#### Given records ####
(** [Get]: on a miss the lock is released, the backend is asked, and a second
    critical section stores what it returns for a minute. *)
Definition Get (backend : option (string -> option V)) (key : string) (now now' : Z) (c : InMemoryCache) :
    option V * InMemoryCache :=
  match get_lookup key now c with
  | (Some v, c') => (Some v, c')
  | (None, c') =>
      match backend with
      | None => (None, c')
      | Some fetchFromBackend =>
          match fetchFromBackend key with
          | Some val => (Some val, setLocalNoLock key val minute now' c')
          | None => (None, c')
          end
      end
  end.

Definition Set_ (key : string) (value : V) (ttl now : Z) (c : InMemoryCache) : InMemoryCache :=
  setLocalNoLock key value ttl now c.

Definition Delete (key : string) (c : InMemoryCache) : InMemoryCache :=
  match items c !! key with Some e => remove key e c | None => c end.

Definition Clear (c : InMemoryCache) : InMemoryCache :=
  mkCache ∅ ∅ [] (fresh c) (maxKeys c).

(** The keys a pattern selects. *)
Definition pattern_selects (pattern k : string) : bool :=
  if bool_decide (path_Match pattern k = Some true) then true
  else if HasSuffix pattern "*" then HasPrefix k (TrimSuffix pattern "*")
  else bool_decide (k = pattern).

Definition Keys (c : InMemoryCache) : list string := (map_to_list (items c)).*1.

Definition DeletePattern (pattern : string) (c : InMemoryCache) : InMemoryCache :=
  foldl (fun c k => if pattern_selects pattern k then Delete k c else c) c (Keys c).

Definition evict_if_expired (now : Z) (c : InMemoryCache) (k : string) : InMemoryCache :=
  match items c !! k with
  | Some e => match elems c !! e with
              | Some en => if expired now en then remove k e c else c
              | None => c
              end
  | None => c
  end.

Definition EvictExpired (now : Z) (c : InMemoryCache) : InMemoryCache :=
  foldl (evict_if_expired now) c (Keys c).

End Cache.

Arguments cacheEntry V : clear implicits.
Arguments InMemoryCache V : clear implicits.

(** ** Theorems *)

Local Open Scope string_scope.
Local Open Scope Z_scope.
Local Open Scope list_scope.

(** ** The reference cache *)

Section Reference.
Context {V : Type}.
Local Abbreviation entry := (cacheEntry V).

Fixpoint ref_find (k : string) (l : list entry) : option entry :=
  match l with
  | [] => None
  | en :: l => if bool_decide (ce_key en = k) then Some en else ref_find k l
  end.

Definition ref_remove (k : string) (l : list entry) : list entry :=
  filter (fun en => ce_key en <> k) l.

Definition ref_get (k : string) (now : Z) (l : list entry) : option V * list entry :=
  match ref_find k l with
  | None => (None, l)
  | Some en => if expired now en then (None, ref_remove k l)
               else (Some (ce_value en), en :: ref_remove k l)
  end.

Definition ref_set (limit : Z) (k : string) (v : V) (ttl now : Z) (l : list entry) : list entry :=
  let en := mkEntry k v (if 0 <? ttl then Some (now + ttl) else None) in
  match ref_find k l with
  | Some _ => en :: ref_remove k l
  | None => if (0 <? limit) && (limit <? Z.of_nat (length (en :: l))) then removelast (en :: l) else en :: l
  end.

Definition ref_keep (p : entry -> bool) (l : list entry) : list entry := filter (fun en => p en = true) l.

Lemma ref_find_Some k l en :
  NoDup (ce_key <$> l) -> en ∈ l -> ce_key en = k -> ref_find k l = Some en.
Proof.
  induction l as [|x l IH]; cbn; [by intros _ ?%elem_of_nil|].
  rewrite NoDup_cons. intros [Hx Hl] Hin Hk. destruct (bool_decide_reflect (ce_key x = k)) as [E|E].
  - apply elem_of_cons in Hin as [->|Hin]; [done|]. exfalso. apply Hx. rewrite E, <- Hk.
    by apply list_elem_of_fmap_2.
  - apply elem_of_cons in Hin as [->|Hin]; [done|]. auto.
Qed.

Lemma ref_find_None k (l : list entry) :
  (forall en, en ∈ l -> ce_key en <> k) -> ref_find k l = None.
Proof.
  induction l as [|x l IH]; cbn; [done|]. intros H.
  rewrite bool_decide_false by (apply H; left). apply IH. intros en Hen. apply H. by right.
Qed.

Lemma ref_find_elem k (l : list entry) en : ref_find k l = Some en -> en ∈ l /\ ce_key en = k.
Proof.
  induction l as [|x l IH]; cbn; [done|]. destruct (bool_decide_reflect (ce_key x = k)).
  - intros [= ->]. split; [left|done].
  - intros [? ?]%IH. split; [by right|done].
Qed.

(** ** Representation *)

Record wf (c : InMemoryCache V) : Prop := mkWf {
  wf_nodup : NoDup (evictList c);
  wf_elems : forall e, e ∈ evictList c <-> is_Some (elems c !! e);
  wf_items : forall k e, items c !! k = Some e <-> exists en, elems c !! e = Some en /\ ce_key en = k;
  wf_fresh : forall e, is_Some (elems c !! e) -> (e < fresh c)%nat }.

(** The entries in recency order. *)
Definition contents (c : InMemoryCache V) : list entry := omap (fun e => elems c !! e) (evictList c).

Lemma elem_of_contents c en : wf c -> en ∈ contents c <-> exists e, elems c !! e = Some en.
Proof.
  intros Hw. unfold contents. rewrite list_elem_of_omap. split; [naive_solver|].
  intros [e He]. exists e. split; [|done]. apply (wf_elems _ Hw). eauto.
Qed.

Lemma wf_inj c e e' en en' :
  wf c -> elems c !! e = Some en -> elems c !! e' = Some en' -> ce_key en = ce_key en' -> e = e'.
Proof.
  intros Hw He He' Hk.
  assert (H1 : items c !! ce_key en = Some e) by (apply (wf_items _ Hw); eauto).
  assert (H2 : items c !! ce_key en = Some e') by (apply (wf_items _ Hw); eauto).
  by simplify_eq.
Qed.

Lemma omap_nodup c l :
  wf c -> NoDup l -> NoDup (ce_key <$> omap (fun e => elems c !! e) l).
Proof.
  intros Hw. induction 1 as [|e l He Hl IH]; cbn; [constructor|].
  destruct (elems c !! e) as [en|] eqn:E; cbn; [|done]. constructor; [|done].
  intros (en' & Hk & (e' & Hin & He')%list_elem_of_omap)%list_elem_of_fmap.
  apply He. by rewrite (wf_inj c e e' en en').
Qed.

Lemma contents_nodup c : wf c -> NoDup (ce_key <$> contents c).
Proof. intros Hw. apply omap_nodup; [done|]. apply (wf_nodup _ Hw). Qed.

Lemma contents_find c k e en :
  wf c -> items c !! k = Some e -> elems c !! e = Some en -> ref_find k (contents c) = Some en.
Proof.
  intros Hw Hk He. apply ref_find_Some; [by apply contents_nodup| |].
  - apply elem_of_contents; eauto.
  - apply (wf_items _ Hw) in Hk as (en' & ? & ?). by simplify_eq.
Qed.

Lemma contents_miss c k : wf c -> items c !! k = None -> ref_find k (contents c) = None.
Proof.
  intros Hw Hk. apply ref_find_None. intros en [e He]%elem_of_contents Hen; [|done].
  assert (items c !! k = Some e) by (apply (wf_items _ Hw); eauto). by simplify_eq.
Qed.

Lemma items_find c k e :
  wf c -> items c !! k = Some e -> exists en, elems c !! e = Some en /\ ce_key en = k /\ e ∈ evictList c.
Proof.
  intros Hw Hk. pose proof Hk as (en & He & Hen)%(wf_items _ Hw). exists en.
  splits; [done|done|]. apply (wf_elems _ Hw). eauto.
Qed.
(* ===== verification/GoTime.v ===== *)
(** * The part of Go's [time] package the components use

    Instants are nanoseconds since 1970-01-01T00:00:00Z, in UTC, and durations
    nanoseconds.  Civil dates use the proleptic Gregorian calendar.  Texts of
    times are written and read by layouts. *)

From Stdlib Require Import SpecFloat.
From S2P Require Import Prelude GoStrings GoFloat.
Local Open Scope Z_scope.
Local Open Scope list_scope.

Definition Nanosecond : Z := 1.
Definition Microsecond : Z := 1000.
Definition Millisecond : Z := 10 ^ 6.
Definition Second : Z := 10 ^ 9.
Definition Minute : Z := 60 * Second.
Definition Hour : Z := 3600 * Second.
Definition Day : Z := 86400 * Second.

(** ** Dates *)

Record date := mkDate { Year : Z; Month : Z; MDay : Z }.

(** The days from 1970-01-01 to a date; the day may lie outside the month. *)
Definition days_of_date (y m d : Z) : Z :=
  let y := if m <=? 2 then y - 1 else y in
  let era := y / 400 in
  let yoe := y - era * 400 in
  let doy := (153 * (if 2 <? m then m - 3 else m + 9) + 2) / 5 + d - 1 in
  let doe := yoe * 365 + yoe / 4 - yoe / 100 + doy in
  era * 146097 + doe - 719468.

Definition date_of_days (z : Z) : date :=
  let z := z + 719468 in
  let era := z / 146097 in
  let doe := z - era * 146097 in
  let yoe := (doe - doe / 1460 + doe / 36524 - doe / 146096) / 365 in
  let doy := doe - (365 * yoe + yoe / 4 - yoe / 100) in
  let mp := (5 * doy + 2) / 153 in
  let d := doy - (153 * mp + 2) / 5 + 1 in
  let m := if mp <? 10 then mp + 3 else mp - 9 in
  mkDate (yoe + era * 400 + (if m <=? 2 then 1 else 0)) m d.

(** [time.Date] at midnight: the month and the day are normalized. *)
Definition Date (y m d : Z) : Z :=
  let y' := y + (m - 1) / 12 in
  let m' := (m - 1) mod 12 + 1 in
  days_of_date y' m' d * Day.

Definition day_number (t : Z) : Z := t / Day.
Definition date_of (t : Z) : date := date_of_days (day_number t).

(** Sunday is 0. *)
Definition Weekday (t : Z) : Z := (day_number t + 4) mod 7.
Definition Hour_of (t : Z) : Z := (t mod Day) / Hour.
Definition Minute_of (t : Z) : Z := (t mod Hour) / Minute.

(** [t.AddDate(years, months, days)] *)
Definition AddDate (t years months days : Z) : Z :=
  let d := date_of t in
  Date (Year d + years) (Month d + months) (MDay d + days) + t mod Day.
Lemma render_no_prefix a b c x r : number a -> isDigitb x = false -> HasPrefix (render a b c) (String x r) = false.
Proof.
  intros (Hne & Hd & _) Hx. apply not_true_is_false. intros [s E]%HasPrefix_iff.
  apply (f_equal byt) in E. rewrite render_byt, byt_app in E.
  destruct (byt a) as [|y l]; [done|]. cbn in E, Hd. injection E as -> _.
  apply andb_prop in Hd as [Hd _]. change (byt (String x r)) with (x :: byt r) in *. congruence.
Qed.

Lemma ParseSemver_render a b c :
  number a -> number b -> number c -> ParseSemver (render a b c) = Some (num a, num b, num c).
Proof.
  intros Ha Hb Hc. unfold ParseSemver. rewrite TrimPrefix_none by (by apply render_no_prefix).
  unfold Split. rewrite render_byt, !bytes_Split_app, bytes_Split_no by (by apply number_free).
  cbn [map]. by rewrite !str_byt, !Atoi_number.
Qed.

Lemma render_graphic a b c :
  number a -> number b -> number c -> forallb graphic (byt (render a b c)) = true.
Proof.
  intros Ha Hb Hc. rewrite render_byt, forallb_app. cbn [forallb]. rewrite forallb_app. cbn [forallb].
  by rewrite !number_graphic.
Qed.

(** Matching a rendered version against an operator and a rendered version. *)
Lemma operator_graphic p a b c :
  forallb graphic (byt p) = true -> number a -> number b -> number c ->
  TrimSpace (p +:+ render a b c) = p +:+ render a b c.
Proof.
  intros Hp Ha Hb Hc. apply TrimSpace_graphic. by rewrite byt_app, forallb_app, Hp, render_graphic.
Qed.

Lemma starts_with x p s : HasPrefix ((String x p) +:+ s) (String x "") = true.
Proof. apply HasPrefix_iff. exists (p +:+ s). done. Qed.
(* ===== verification/GoSort.v ===== *)
(** * [sort.Strings]

    Sorting strings in Go's byte order.  Equal strings cannot be told apart,
    so the result does not depend on the algorithm ([sorted_unique]). *)

From stdpp Require Export sorting.
From S2P Require Import Prelude GoStrings.

Definition string_le (a b : string) : Prop := string_ltb b a = false.

#[global] Instance string_le_dec a b : Decision (string_le a b).
Proof. unfold string_le. apply _. Defined.

Lemma ascii_ltb_N c d : Ascii.ltb c d = (N_of_ascii c <? N_of_ascii d)%N.
Proof. done. Qed.

Lemma ascii_ltb_asym c d : Ascii.ltb c d = true -> Ascii.ltb d c = false.
Proof. rewrite !ascii_ltb_N, N.ltb_lt, N.ltb_ge. lia. Qed.

Lemma ascii_ltb_total c d : Ascii.ltb c d = false -> Ascii.ltb d c = false -> c = d.
Proof.
  rewrite !ascii_ltb_N, !N.ltb_ge. intros H1 H2.
  rewrite <- (ascii_N_embedding c), <- (ascii_N_embedding d). f_equal. lia.
Qed.

Lemma bytes_ltb_asym a b : bytes_ltb a b = true -> bytes_ltb b a = false.
Proof.
  revert b. induction a as [|c a IH]; intros [|d b]; cbn; try done.
  destruct (decide (c = d)) as [->|Hne]; [rewrite decide_True by done; apply IH|].
  rewrite decide_False by done. apply ascii_ltb_asym.
Qed.

Lemma bytes_ltb_total a b : bytes_ltb a b = false -> bytes_ltb b a = false -> a = b.
Proof.
  revert b. induction a as [|c a IH]; intros [|d b]; cbn; try done.
  destruct (decide (c = d)) as [->|Hne].
  - rewrite decide_True by done. intros H1 H2. f_equal. by apply IH.
  - rewrite decide_False by done. intros H1 H2. destruct Hne. by apply ascii_ltb_total.
Qed.

Lemma bytes_ltb_trans a b c : bytes_ltb a b = false -> bytes_ltb b c = false -> bytes_ltb a c = false.
Proof.
  revert b c. induction a as [|x a IH]; intros [|y b] [|z c]; cbn; try done.
  destruct (decide (x = y)) as [->|H1], (decide (y = z)) as [->|H2]; [apply IH|done|by rewrite decide_False|].
  - intros Hxy Hyz. rewrite ascii_ltb_N, N.ltb_ge in Hxy, Hyz.
    rewrite decide_False; [rewrite ascii_ltb_N, N.ltb_ge; lia|]. intros ->.
    apply H1, ascii_ltb_total; rewrite ascii_ltb_N, N.ltb_ge; lia.
Qed.

#[global] Instance string_le_total : Total string_le.
Proof.
  intros a b. unfold string_le, string_ltb. destruct (bytes_ltb (byt b) (byt a)) eqn:E; [right|by left].
  by apply bytes_ltb_asym.
Qed.
#[global] Instance string_le_trans : Transitive string_le.
Proof. intros a b c H1 H2. unfold string_le, string_ltb in *. eapply bytes_ltb_trans; eassumption. Qed.
#[global] Instance string_le_antisym : AntiSymm (=) string_le.
Proof.
  intros a b H1 H2. unfold string_le, string_ltb in *.
  by apply byt_inj, bytes_ltb_total.
Qed.

Definition sort_Strings (l : list string) : list string := merge_sort string_le l.

Lemma sort_Strings_perm l : sort_Strings l ≡ₚ l.
Proof. apply merge_sort_Permutation. Qed.

Lemma sort_Strings_sorted l : Sorted string_le (sort_Strings l).
Proof. apply Sorted_merge_sort, _. Qed.

(** A sorted permutation is the only one. *)
Lemma sort_Strings_unique l l' : l' ≡ₚ l -> Sorted string_le l' -> l' = sort_Strings l.
Proof.
  intros Hp Hs. apply (Sorted_unique string_le); [done|apply sort_Strings_sorted|].
  by rewrite sort_Strings_perm.
Qed.

Lemma elem_of_sort_Strings x l : x ∈ sort_Strings l <-> x ∈ l.
Proof. by rewrite sort_Strings_perm. Qed.

Lemma length_sort_Strings l : length (sort_Strings l) = length l.
Proof. by rewrite sort_Strings_perm. Qed.

(** ** Lists without repetitions: [uniq] keeps the first occurrence of each
    element; facts on filters *)

Lemma list_filter_all {A} (P : A -> Prop) `{!forall x, Decision (P x)} (l : list A) : Forall P l -> filter P l = l.
Proof. induction 1; [done|]. rewrite filter_cons_True by done. congruence. Qed.

Lemma list_filter_none {A} (P : A -> Prop) `{!forall x, Decision (P x)} (l : list A) : Forall (fun x => ~ P x) l -> filter P l = [].
Proof. induction 1; [done|]. by rewrite filter_cons_False. Qed.

Lemma list_filter_fmap {A B} (f : A -> B) (P : B -> Prop) `{!forall x, Decision (P x)} (l : list A) :
  filter P (f <$> l) = f <$> filter (fun x => P (f x)) l.
Proof. induction l as [|x l IH]; [done|]. rewrite fmap_cons, !filter_cons. destruct (decide (P (f x))); cbn [fmap list_fmap]; by rewrite ?fmap_cons, IH. Qed.

Lemma StronglySorted_filter {A} (R : relation A) (P : A -> Prop) `{!forall x, Decision (P x)} (l : list A) :
  StronglySorted R l -> StronglySorted R (filter P l).
Proof.
  induction 1 as [|x l Hl IH Hx]; [constructor|]. rewrite filter_cons. destruct (decide (P x)); [|done].
  constructor; [done|]. rewrite Forall_forall in Hx |- *. intros y Hy. apply list_elem_of_filter in Hy as [_ Hy]. auto.
Qed.

Lemma StronglySorted_lookup_lt {A} (R : relation A) (l : list A) i j x y :
  StronglySorted R l -> l !! i = Some x -> l !! j = Some y -> (i < j)%nat -> R x y.
Proof.
  intros Hs. revert i j. induction Hs as [|z l Hl IH Hz]; intros [|i] [|j] Hx Hy Hij; try (done || lia); cbn in *.
  - injection Hx as <-. rewrite Forall_forall in Hz. eapply Hz, list_elem_of_lookup_2, Hy.
  - eapply IH; [exact Hx|exact Hy|lia].
Qed.

Lemma elem_of_concat {A} (x : A) (ls : list (list A)) : x ∈ concat ls <-> exists l, l ∈ ls /\ x ∈ l.
Proof.
  rewrite list_elem_of_In, in_concat. split; intros (l & H1 & H2); exists l; by rewrite !list_elem_of_In in *.
Qed.

Section Uniq.
Context {A : Type} `{EqDecision A}.

Fixpoint uniq (l : list A) : list A :=
  match l with [] => [] | x :: l => x :: filter (fun y => y <> x) (uniq l) end.

Lemma elem_of_uniq x l : x ∈ uniq l <-> x ∈ l.
Proof.
  induction l as [|y l IH]; cbn; [done|]. rewrite !elem_of_cons, list_elem_of_filter, IH.
  destruct (decide (x = y)); tauto.
Qed.

Lemma NoDup_uniq l : NoDup (uniq l).
Proof.
  induction l as [|x l IH]; cbn; [constructor|]. constructor; [|by apply NoDup_filter].
  rewrite list_elem_of_filter. tauto.
Qed.

Lemma filter_comm (P Q : A -> Prop) `{!forall x, Decision (P x), !forall x, Decision (Q x)} (l : list A) :
  filter P (filter Q l) = filter Q (filter P l).
Proof.
  rewrite !list_filter_filter. apply list_filter_iff. tauto.
Qed.

Lemma filter_uniq (P : A -> Prop) `{!forall x, Decision (P x)} (l : list A) : filter P (uniq l) = uniq (filter P l).
Proof.
  induction l as [|x l IH]; [done|]. cbn [uniq]. rewrite !filter_cons.
  destruct (decide (P x)) as [HP|HP].
  - cbn [uniq]. f_equal. by rewrite filter_comm, IH.
  - rewrite filter_comm, IH. apply list_filter_all.
    apply Forall_forall. intros y Hy ->. apply HP. rewrite elem_of_uniq, list_elem_of_filter in Hy. tauto.
Qed.

Lemma uniq_NoDup l : NoDup l -> uniq l = l.
Proof.
  induction 1 as [|x l Hx Hl IH]; [done|]. cbn. rewrite IH. f_equal. apply list_filter_all.
  apply Forall_forall. by intros y Hy ->.
Qed.

Lemma uniq_app l k : uniq (l ++ k) = uniq l ++ filter (fun x => x ∉ l) (uniq k).
Proof.
  induction l as [|x l IH]; cbn.
  - symmetry. apply list_filter_all. apply Forall_forall. intros y _ Hy. set_solver.
  - f_equal. rewrite IH, filter_app, list_filter_filter. f_equal.
    apply list_filter_iff. intros y. rewrite not_elem_of_cons. tauto.
Qed.
Lemma StronglySorted_uniq (R : relation A) l : StronglySorted R l -> StronglySorted R (uniq l).
Proof.
  induction 1 as [|x l Hl IH Hx]; [constructor|]. cbn. constructor; [by apply StronglySorted_filter|].
  rewrite Forall_forall in Hx |- *. intros y Hy. apply list_elem_of_filter in Hy as [_ Hy]. apply Hx. by apply elem_of_uniq.
Qed.
End Uniq.

Lemma uniq_fmap_uniq {A B} `{EqDecision A, EqDecision B} (f : A -> B) l : uniq (f <$> uniq l) = uniq (f <$> l).
Proof.
  induction l as [|x l IH]; [done|]. cbn. f_equal.
  assert (E : filter (fun y => y <> f x) (f <$> filter (fun y => y <> x) (uniq l)) = filter (fun y => y <> f x) (f <$> uniq l)).
  { clear IH. induction (uniq l) as [|a m IHm]; [done|]. rewrite fmap_cons.
    destruct (decide (a = x)) as [->|Hx].
    - rewrite (filter_cons_False _ x) by tauto. rewrite (filter_cons_False _ (f x)) by tauto. exact IHm.
    - rewrite (filter_cons_True _ a) by done. rewrite fmap_cons, !(filter_cons (fun y => y <> f x)), IHm. done. }
  rewrite (filter_uniq (fun y => y <> f x)), E, <- filter_uniq. by rewrite IH.
Qed.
####
Lines from the entries that contain the string "Require" must be found and copied.

> _Your response_
From Stdlib Require Import SpecFloat.
From S2P Require Import Prelude GoStrings GoFloat.
From stdpp Require Export sorting.
From S2P Require Import Prelude GoStrings.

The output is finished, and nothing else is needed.